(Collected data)
Segment Open

(** The common body of [setTimeout], [setInterval] and [setUnrefTimeout]. *)
Definition schedule (callback : option (list jsval -> prog)) (after : option num)
    (args : option (list jsval)) (isRepeat isRefed : bool) (st : state)
    : state * result positive :=
  match validateFunction callback "callback" with
  | Throw e => (st, Throw e)
  | Ok callback =>
      let '(t, st) := new_Timeout callback after args isRepeat isRefed st in
      match insert t (default 0%Q (idleTimeout <$> timeouts st !! t)) None st with
      | (st, Throw e) => (st, Throw e)
      | (st, Ok _) => (st, Ok t)
      end
  end.

Definition setTimeout callback after args (st : state) : state * result positive :=
  schedule callback after (args_or_undefined args) false true st.
Definition setInterval callback repeat args (st : state) : state * result positive :=
  schedule callback repeat (args_or_undefined args) true true st.
Definition setUnrefTimeout callback after (st : state) : state * result positive :=
  schedule callback after None false false st.

(** [getTimerDuration(msecs, name)]; a value that is not a number is [None]. *)
Definition getTimerDuration (msecs : option num) (name : jsstr) (st : state) : state * result Q :=
  match msecs with
  | None => (st, Throw (ERR_INVALID_ARG_TYPE name "number"))
  | Some m =>
      if negative m || match m with Fin _ => false | _ => true end
      then (st, Throw (JsError "ERR_OUT_OF_RANGE" [name; "a non-negative finite number"%js]))
      else if above_max m
      then (log (EvWarning "TimeoutOverflowWarning") st, Ok (inject_Z TIMEOUT_MAX))
      else (st, Ok (value_of m))
  end.

(** ** Cancelling *)

Definition forget_primitive (r : timeout) (st : state) : state :=
  if hasPrimitive r
  then set_knownTimersById (delete (js_of_Z (asyncId r)) (knownTimersById st)) st else st.

(** The end of [unenroll] for a timer that keeps the process alive: its list
    goes when it is empty. *)
Definition drop_list (r : timeout) (st : state) : state :=
  match timerListMap st !! MathTrunc (idleTimeout r) with
  | Some l =>
      if LinkedList.isEmpty l (links st) then
        let st := queue_removeAt (default 0 (priorityQueuePosition l st)) st in
        set_timerListMap (delete (msecs (list_of (lists st) (Some l))) (timerListMap st)) st
      else st
  | None => st
  end.

Definition unenroll (item : positive) (st : state) : state :=
  match timeouts st !! item with
  | None => st
  | Some r =>
      if destroyed r then st
      else
        let st := upd item (with_destroyed true) st in
        let st := forget_primitive r st in
        let st := log (EvDestroy (asyncId r)) st in
        let st := set_links (LinkedList.remove item (links st)) st in
        let st := if refed r then decRefCount (drop_list r st) else st in
        upd item (with_idleTimeout (-1)) st
  end.

Definition clear_timer (t : positive) (st : state) : state :=
  unenroll t (upd t without_onTimeout st).

(** The trace records that the program asks to cancel a timer, whatever comes
    of it. *)
Definition note_clear (t : positive) (st : state) : state :=
  match timeouts st !! t with Some _ => log (EvClear t) st | None => st end.

Definition clear_known (key : jsstr) (st : state) : state :=
  match knownTimersById st !! key with
  | Some t => clear_timer t (note_clear t st)
  | None => st
  end.

(** [clearTimeout], [clearInterval], [Timeout.prototype.close] *)
Definition clearTimeout (timer : handle) (st : state) : state :=
  match timer with
  | HTimer t =>
      let st := note_clear t st in
      match timeouts st !! t ≫= onTimeout with Some _ => clear_timer t st | None => st end
  | HNumber z => clear_known (js_of_Z z) st
  | HString s => clear_known s st
  | HOther => st
  end.
Definition clearInterval (timer : handle) (st : state) : state := clearTimeout timer st.

(** ** Running a program *)

Fixpoint exec (p : prog) (st : state) : state * result unit :=
  match p with
  | Done => (st, Ok tt)
  | Raise e => (st, Throw e)
  | SetTimeout callback after args k =>
      let '(st, r) := setTimeout callback after args st in exec (k r) st
  | SetInterval callback repeat args k =>
      let '(st, r) := setInterval callback repeat args st in exec (k r) st
  | SetUnrefTimeout callback after k =>
      let '(st, r) := setUnrefTimeout callback after st in exec (k r) st
  | ClearTimeout timer k => exec k (clearTimeout timer st)
  | Refresh t k =>
      match refresh t st with (st, Ok _) => exec k st | (st, Throw e) => (st, Throw e) end
  | Unref t k =>
      match unref t st with (st, Ok _) => exec k st | (st, Throw e) => (st, Throw e) end
  | Ref t k =>
      match ref t st with (st, Ok _) => exec k st | (st, Throw e) => (st, Throw e) end
  | HasRef t k =>
      match hasRef t st with (st, Ok b) => exec (k b) st | (st, Throw e) => (st, Throw e) end
  | ToPrimitive t k =>
      match toPrimitive t st with (st, Ok z) => exec (k z) st | (st, Throw e) => (st, Throw e) end
  end.

Definition runNextTicks (st : state) : state * result unit :=
  exec (ticks (tickRuns st)) (set_tickRuns (S (tickRuns st)) st).

(** [if (ran) runNextTicks(); else ran = true;] *)
Definition between (ran : bool) (st : state) : state * result unit :=
  if ran then runNextTicks st else (st, Ok tt).

(** ** Expiry *)

(** A timer that leaves its list for good. *)
Definition destroy (t : positive) (r : timeout) (id : Z) (st : state) : state :=
  let st := upd t (with_destroyed true) st in
  let st :=
    if hasPrimitive r
    then set_knownTimersById (delete (js_of_Z id) (knownTimersById st)) st else st in
  let st := if refed r then set_timeoutInfo (toInt32 (timeoutInfo st - 1)) st else st in
  log (EvDestroy id) st.

Definition unlinked (t : positive) (st : state) : bool :=
  bool_decide (LinkedList.next (links st) t = None /\ LinkedList.prev (links st) t = None).

(** The [finally] block: an interval is scheduled again, a timer that its
    callback did not schedule again is destroyed. *)
Definition after_callback (t : positive) (id : Z) (start : option Z) (st : state)
    : state * result unit :=
  match timeouts st !! t with
  | None => (st, Throw type_error)
  | Some r =>
      match repeat_ r with
      | Some again =>
          if negb (Qeq_bool (idleTimeout r) (-1)) then
            insert t again start (upd t (with_idleTimeout again) st)
          else if unlinked t st && negb (destroyed r) then (destroy t r id st, Ok tt)
          else (st, Ok tt)
      | None =>
          if unlinked t st && negb (destroyed r) then (destroy t r id st, Ok tt) else (st, Ok tt)
      end
  end.

(** The callback of a timer that has left its list. *)
Definition call_timer (t : positive) (r : timeout) (callback : list jsval -> prog) (st : state)
    : state * result unit :=
  let st := log (EvBefore (asyncId r)) st in
  let '(start, st) :=
    match repeat_ r with
    | Some _ => let '(s, st) := getLibuvNow st in (Some s, st)
    | None => (None, st)
    end in
  let '(st, res) := exec (callback (default [] (timerArgs r))) (log (EvFire t) st) in
  match after_callback t (asyncId r) start st with
  | (st, Throw e) => (st, Throw e)
  | (st, Ok _) =>
      match res with
      | Throw e => (st, Throw e)
      | Ok _ => (log (EvAfter (asyncId r)) st, Ok tt)
      end
  end.

(** One timer of a list, from [L.remove(timer)] on. *)
Definition fire (t : positive) (st : state) : state * result unit :=
  let st := set_links (LinkedList.remove t (links st)) st in
  match timeouts st !! t with
  | None => (st, Throw type_error)
  | Some r =>
      match onTimeout r with
      | None => (if destroyed r then st else destroy t r (asyncId r) st, Ok tt)
      | Some callback => call_timer t r callback st
      end
  end.

(** The list waits for its oldest timer. *)
Definition postpone (l : positive) (start msecs_ now : Z) (st : state) : state :=
  let L := list_of (lists st) (Some l) in
  let st := set_lists (<[l := TimersList (Z.max (start + msecs_) (now + 1)) (timerListId st)
                                (msecs L)]> (lists st)) st in
  let st := set_timerListId (timerListId st + 1) st in
  queue_percolateDown 1 st.

(** The list is empty. *)
Definition retire (l : positive) (msecs : Z) (st : state) : state :=
  if decide (timerListMap st !! msecs = Some l)
  then queue_shift (set_timerListMap (delete msecs (timerListMap st)) st) else st.

Fixpoint list_loop (fuel : nat) (l : positive) (msecs now : Z) (ran : bool) (st : state)
    : option (state * result unit) :=
  match fuel with
  | O => None
  | S fuel =>
      match LinkedList.peek l (links st) with
      | None => Some (retire l msecs st, Ok tt)
      | Some t =>
          let start := default 0 (timeouts st !! t ≫= idleStart) in
          if now - start <? msecs then Some (postpone l start msecs now st, Ok tt)
          else
            match between ran st with
            | (st, Throw e) => Some (st, Throw e)
            | (st, Ok _) =>
                match fire t st with
                | (st, Throw e) => Some (st, Throw e)
                | (st, Ok _) => list_loop fuel l msecs now true st
                end
            end
      end
  end.

Definition listOnTimeout (fuel : nat) (l : positive) (now : Z) (st : state)
    : option (state * result unit) :=
  list_loop fuel l (msecs (list_of (lists st) (Some l))) now false st.

Fixpoint timers_loop (fuel inner : nat) (now : Z) (ran : bool) (st : state)
    : option (state * result Z) :=
  match fuel with
  | O => None
  | S fuel =>
      match queue_peek st with
      | None => Some (st, Ok 0)
      | Some l =>
          let e := expiry (list_of (lists st) (Some l)) in
          if now <? e then
            let st := set_nextExpiry (Some e) st in
            Some (st, Ok (if 0 <? timeoutInfo st then e else - e))
          else
            match between ran st with
            | (st, Throw e) => Some (st, Throw e)
            | (st, Ok _) =>
                match listOnTimeout inner l now st with
                | None => None
                | Some (st, Throw e) => Some (st, Throw e)
                | Some (st, Ok _) => timers_loop fuel inner now true st
                end
            end
      end
  end.

Definition processTimers (fuel : nat) (now : Z) (st : state) : option (state * result Z) :=
  timers_loop fuel fuel now false (set_nextExpiry None st).
End Env.
End Timers.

Segment Closed

§ GOAL OF THE EXERCISE
Your answer should be the exact lines above from the one with "(args : option" through the one with "if negative m", both included, and nothing besides.

§ ANSWER FOR THE TASK
    (args : option (list jsval)) (isRepeat isRefed : bool) (st : state)
    : state * result positive :=
  match validateFunction callback "callback" with
  | Throw e => (st, Throw e)
  | Ok callback =>
      let '(t, st) := new_Timeout callback after args isRepeat isRefed st in
      match insert t (default 0%Q (idleTimeout <$> timeouts st !! t)) None st with
      | (st, Throw e) => (st, Throw e)
      | (st, Ok _) => (st, Ok t)
      end
  end.

Definition setTimeout callback after args (st : state) : state * result positive :=
  schedule callback after (args_or_undefined args) false true st.
Definition setInterval callback repeat args (st : state) : state * result positive :=
  schedule callback repeat (args_or_undefined args) true true st.
Definition setUnrefTimeout callback after (st : state) : state * result positive :=
  schedule callback after None false false st.

(** [getTimerDuration(msecs, name)]; a value that is not a number is [None]. *)
Definition getTimerDuration (msecs : option num) (name : jsstr) (st : state) : state * result Q :=
  match msecs with
  | None => (st, Throw (ERR_INVALID_ARG_TYPE name "number"))
  | Some m =>
      if negative m || match m with Fin _ => false | _ => true end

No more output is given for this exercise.